What they might not know is how to respond to an accident carrying a deadly toxin.
A group called Transcaer teams up with the BNSF Railway,firefighters and other rescue workers to make sure they know how to respond to an accident involving Anhydrous Ammonia.
It looks like your typical train, but what's inside is a product that can be very harmful.
"Anhydrous Ammonia opposes a higher degree of danger for transportation because it's an inhalation hazard, so it's important for the responders to understand the properties and uses of Anhydrous Ammonia," Patrick Brady - Assistant Director of Hazardous Materials For BNSF Railway said.
Patrick Brady is one of the instructors in this training session, showing responders the proper way to deal with this toxic chemical.
"They can run into it in a highway accident involving a transport truck, a derailment involving a tank car in transportation and so it could be a small release, a medium size release," Brady said.
But no matter what the size, it still carries the same danger, and that's something that these students are taking away from the lesson.

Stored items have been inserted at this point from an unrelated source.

(** X14. is_valid_migration_filename never changes the store, and answers
    True exactly when the directory joined with the filename names a file,
    the filename ends in ".py", and it does not start with two
    underscores. *)
Theorem is_valid_migration_filename_iff (w : World Command Rule)
    (directory filename : string) :
  exists b : bool,
    is_valid_migration_filename directory filename w = (Ok b, w)
    /\ (b = true <->
        is_Some (files w !! path_join directory filename)
        /\ (exists stem, filename = stem +:+ ".py")
        /\ ~ (exists rest, filename = "__" +:+ rest)).
Proof.
  eexists. split; [reflexivity |].
  rewrite !andb_true_iff, bool_decide_eq_true, negb_true_iff, endswith_spec.
  rewrite <- not_true_iff_false, startswith_spec. tauto.
Qed.

End FileCheckProperties.

Lemma contains_char_app (c : ascii) (a b : string) :
  contains_char c (a +:+ b) = contains_char c a || contains_char c b.
Proof.
  induction a as [| x a IH]; [done |].
  unfold_append. cbn [contains_char]. by rewrite IH, orb_assoc.
Qed.

Lemma startswith_absent (c : ascii) (tail s : string) :
  contains_char c s = false -> startswith s (String c tail) = false.
Proof.
  destruct s as [| x r]; [done |]. cbn [contains_char startswith].
  intros [Hx _]%orb_false_iff. apply bool_decide_eq_false in Hx.
  rewrite bool_decide_eq_false_2; [done | congruence].
Qed.

Lemma replace_from_keeps_absent (c : ascii) (old new : string) :
  contains_char c new = false ->
  forall (s : string) (skip : nat),
    contains_char c s = false -> contains_char c (replace_from old new skip s) = false.
Proof.
  intros Hnew. induction s as [| x r IH]; intros skip; [done |].
  cbn [contains_char replace_from]. intros [Hx Hr]%orb_false_iff.
  destruct skip as [| k]; [| by apply IH].
  destruct (startswith (String x r) old).
  - rewrite contains_char_app, Hnew. by apply IH.
  - cbn [contains_char]. rewrite Hx. by apply IH.
Qed.

Lemma startswith_nil (s : string) : startswith s "" = true.
Proof. by destruct s. Qed.

Lemma replace_from_char_removes (c : ascii) (new s : string) :
  contains_char c new = false ->
  contains_char c (replace_from (String c "") new 0 s) = false.
Proof.
  intros Hnew. induction s as [| x r IH]; [done |].
  cbn [replace_from startswith String.length Nat.sub].
  rewrite startswith_nil, andb_true_r.
  case_bool_decide as Hx.
  - by rewrite contains_char_app, Hnew.
  - cbn [contains_char]. rewrite IH, orb_false_r.
    apply bool_decide_eq_false. congruence.
Qed.

Lemma replace_from_head_absent (c : ascii) (tail new s : string) :
  contains_char c s = false -> replace_from (String c tail) new 0 s = s.
Proof.
  induction s as [| x r IH]; [done |]. intros H.
  cbn [replace_from]. rewrite (startswith_absent _ _ _ H).
  cbn [contains_char] in H. apply orb_false_iff in H as [_ H]. by rewrite IH.
Qed.

Lemma drop_last_keeps_absent (c : ascii) (s : string) :
  contains_char c s = false -> contains_char c (drop_last s) = false.
Proof.
  induction s as [| x r IH]; [done |]. cbn [contains_char].
  intros [Hx Hr]%orb_false_iff. destruct r as [| y r']; [done |].
  change (drop_last (String x (String y r'))) with (String x (drop_last (String y r'))).
  cbn [contains_char]. rewrite Hx. by apply IH.
Qed.

(** X15. The result of replace_slashes_with_dot holds no slash and no
    backslash, whatever the input. *)
Theorem replace_slashes_with_dot_clean (string_to_replace : string) :
  contains_char slash (replace_slashes_with_dot string_to_replace) = false
  /\ contains_char backslash (replace_slashes_with_dot string_to_replace) = false.
Proof.
  unfold replace_slashes_with_dot, replace.
  set (s2 := replace_from "/" "." 0 (replace_from "//" "." 0 string_to_replace)).
  set (s3 := replace_from (String backslash (String backslash "")) "." 0 s2).
  set (s4 := replace_from (String backslash "") "." 0 s3).
  assert (H2 : contains_char slash s2 = false)
    by (by apply (replace_from_char_removes slash)).
  assert (H3 : contains_char slash s3 = false)
    by (by apply replace_from_keeps_absent).
  assert (H4 : contains_char slash s4 = false)
    by (by apply replace_from_keeps_absent).
  assert (H4' : contains_char backslash s4 = false)
    by (by apply (replace_from_char_removes backslash)).
  destruct (endswith s4 "."); [| done].
  split; by apply drop_last_keeps_absent.
Qed.

(** X16. On a string without slashes and backslashes,
    replace_slashes_with_dot only drops one trailing dot, if there is one;
    a string that has none of the three is returned as it is. *)
Theorem replace_slashes_with_dot_plain (string_to_replace : string) :
  contains_char slash string_to_replace = false ->
  contains_char backslash string_to_replace = false ->
  replace_slashes_with_dot string_to_replace
    = (if endswith string_to_replace "." then drop_last string_to_replace
       else string_to_replace)
  /\ (ends_in "." string_to_replace = false ->
      replace_slashes_with_dot string_to_replace = string_to_replace).
Proof.
  intros Hs Hb. unfold replace_slashes_with_dot, replace.
  rewrite (replace_from_head_absent slash "/") by done.
  rewrite (replace_from_head_absent slash "") by done.
  rewrite (replace_from_head_absent backslash (String backslash "")) by done.
  rewrite (replace_from_head_absent backslash "") by done.
  split; [done |].
  intros Hend. destruct (endswith string_to_replace ".") eqn:E; [| done].
  exfalso. apply endswith_spec in E as [before ->].
  revert Hend. clear. unfold ends_in.
  induction before as [| x [| y r] IH]; try done.
Qed.

Lemma replace_slashes_with_dot_plain_witness :
  replace_slashes_with_dot "migrations.sub." = "migrations.sub"
  /\ replace_slashes_with_dot "migrations.sub" = "migrations.sub".
Proof.
  split.
  - apply (replace_slashes_with_dot_plain "migrations.sub."); reflexivity.
  - apply (replace_slashes_with_dot_plain "migrations.sub"); reflexivity.
Defined.

Lemma replace_from_no_occurrence (old new s : string) :
  occurs old s = false -> replace_from old new 0 s = s.
Proof.
  induction s as [| x r IH]; [done |].
  cbn [occurs replace_from]. intros [Hhead Hrest]%orb_false_iff.
  by rewrite Hhead, IH.
Qed.

Lemma replace_from_char_app (c : ascii) (new a b : string) :
  replace_from (String c "") new 0 (a +:+ b)
  = replace_from (String c "") new 0 a +:+ replace_from (String c "") new 0 b.
Proof.
  induction a as [| x a IH]; [done |].
  unfold_append. cbn [replace_from startswith String.length Nat.sub].
  rewrite !startswith_nil, !andb_true_r.
  case_bool_decide; unfold_append; rewrite IH; [| done].
  by rewrite string_app_assoc.
Qed.

Lemma join_with_cons (sep part : string) (rest : list string) :
  rest <> [] -> join_with sep (part :: rest) = part +:+ sep +:+ join_with sep rest.
Proof. by destruct rest. Qed.

Lemma snoc_not_nil (parts : list string) (final : string) : parts ++ [final] <> [].
Proof. by destruct parts. Qed.

Lemma startswith_head (c : ascii) (tail part t : string) :
  part <> "" -> contains_char c part = false ->
  startswith (part +:+ t) (String c tail) = false.
Proof.
  destruct part as [| x p]; [done |]. intros _.
  unfold_append. cbn [contains_char startswith].
  intros [Hx _]%orb_false_iff. apply bool_decide_eq_false in Hx.
  rewrite bool_decide_eq_false_2; [done | congruence].
Qed.

Lemma join_head_not_slash (parts : list string) (final : string) :
  Forall component parts -> contains_char slash final = false ->
  startswith (join_with "/" (parts ++ [final])) "/" = false.
Proof.
  intros Hparts Hfinal. destruct Hparts as [| part rest (Hne & Hs & _) _].
  - by apply startswith_absent.
  - change ((part :: rest) ++ [final]) with (part :: (rest ++ [final])).
    rewrite join_with_cons by apply snoc_not_nil.
    by apply startswith_head.
Qed.

Lemma no_double_slash_before (part t : string) :
  contains_char slash part = false ->
  occurs "//" t = false -> startswith t "/" = false ->
  occurs "//" (part +:+ "/" +:+ t) = false.
Proof.
  intros Hpart Ht Hhead. induction part as [| x p IH].
  - change ("" +:+ "/" +:+ t) with (String slash t).
    cbn [occurs startswith]. rewrite Ht, orb_false_r.
    rewrite bool_decide_eq_true_2 by done.
    destruct t as [| y t']; [done |].
    cbn [startswith] in *. by rewrite startswith_nil, andb_true_r in *.
  - cbn [contains_char] in Hpart. apply orb_false_iff in Hpart as [Hx Hp].
    unfold_append. cbn [occurs startswith].
    apply bool_decide_eq_false in Hx.
    rewrite bool_decide_eq_false_2 by (intros <-; by apply Hx). by apply IH.
Qed.

Lemma join_no_double_slash (parts : list string) (final : string) :
  Forall component parts -> contains_char slash final = false ->
  occurs "//" (join_with "/" (parts ++ [final])) = false.
Proof.
  intros Hparts Hfinal. induction Hparts as [| part rest (Hne & Hs & Hb) Hrest IH].
  - simpl. destruct final as [| x r]; [done |].
    cbn [occurs]. rewrite (startswith_absent slash "/") by done.
    cbn [contains_char] in Hfinal. apply orb_false_iff in Hfinal as [_ Hr].
    clear -Hr. induction r as [| y r IH]; [done |].
    cbn [occurs]. rewrite (startswith_absent slash "/") by done.
    cbn [contains_char] in Hr. apply orb_false_iff in Hr as [_ Hr]. by apply IH.
  - change ((part :: rest) ++ [final]) with (part :: (rest ++ [final])).
    rewrite join_with_cons by apply snoc_not_nil.
    apply no_double_slash_before; [done | done | by apply join_head_not_slash].
Qed.

Lemma join_slashes_to_dots (parts : list string) (final : string) :
  Forall component parts -> contains_char slash final = false ->
  replace_from "/" "." 0 (join_with "/" (parts ++ [final]))
  = join_with "." (parts ++ [final]).
Proof.
  intros Hparts Hfinal. induction Hparts as [| part rest (Hne & Hs & Hb) Hrest IH].
  - simpl. by apply (replace_from_head_absent slash "").
  - change ((part :: rest) ++ [final]) with (part :: (rest ++ [final])).
    rewrite !join_with_cons by apply snoc_not_nil.
    rewrite !(replace_from_char_app slash).
    change (String slash "") with "/". rewrite IH.
    by rewrite (replace_from_head_absent slash "") by done.
Qed.

Lemma join_dots_no_backslash (parts : list string) (final : string) :
  Forall component parts -> contains_char backslash final = false ->
  contains_char backslash (join_with "." (parts ++ [final])) = false.
Proof.
  intros Hparts Hfinal. induction Hparts as [| part rest (Hne & Hs & Hb) Hrest IH].
  - done.
  - change ((part :: rest) ++ [final]) with (part :: (rest ++ [final])).
    rewrite join_with_cons by apply snoc_not_nil.
    by rewrite !contains_char_app, Hb, IH.
Qed.

Lemma last_char_app (a b : string) : b <> "" -> last_char (a +:+ b) = last_char b.
Proof.
  intros Hb. induction a as [| x a IH]; [done |].
  unfold_append. destruct (a +:+ b) as [| y r] eqn:E.
  - destruct a; [done | discriminate].
  - exact IH.
Qed.

Lemma endswith_dot_last (s : string) :
  endswith s "." = true <-> last_char s = Some dot.
Proof.
  rewrite endswith_spec. split.
  - intros [before ->]. by rewrite last_char_app.
  - induction s as [| x [| y r] IH]; [done | |].
    + intros [= ->]. by exists "".
    + intros H. destruct (IH H) as [before ->]. by exists (String x before).
Qed.

Lemma drop_last_app_char (s : string) (c : ascii) : drop_last (s +:+ String c "") = s.
Proof.
  induction s as [| x s IH]; [done |].
  unfold_append. destruct (s +:+ String c "") as [| y r] eqn:E.
  - by destruct s.
  - change (drop_last (String x (String y r))) with (String x (drop_last (String y r))).
    by rewrite IH.
Qed.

"When you see them go up and down the track you don't get a chance to even understand really what they are how they're made up or any of that stuff and going out to the rail yard and getting a hands on and seeing the locomotives and seeing the cars and how they're put together where the valves are how to shut them off is going to be very beneficial to us," Mandan City Fire Department Captain, Wayne Friesz said.
Training that these students hope they won't ever need to use, but if they do, they'll be ready.
Anhydrous Ammonia is a chemical found in a lot of household cleaning products as well as fertilizers.
Transcaer will be in Jamestown on Friday to give responders the same training.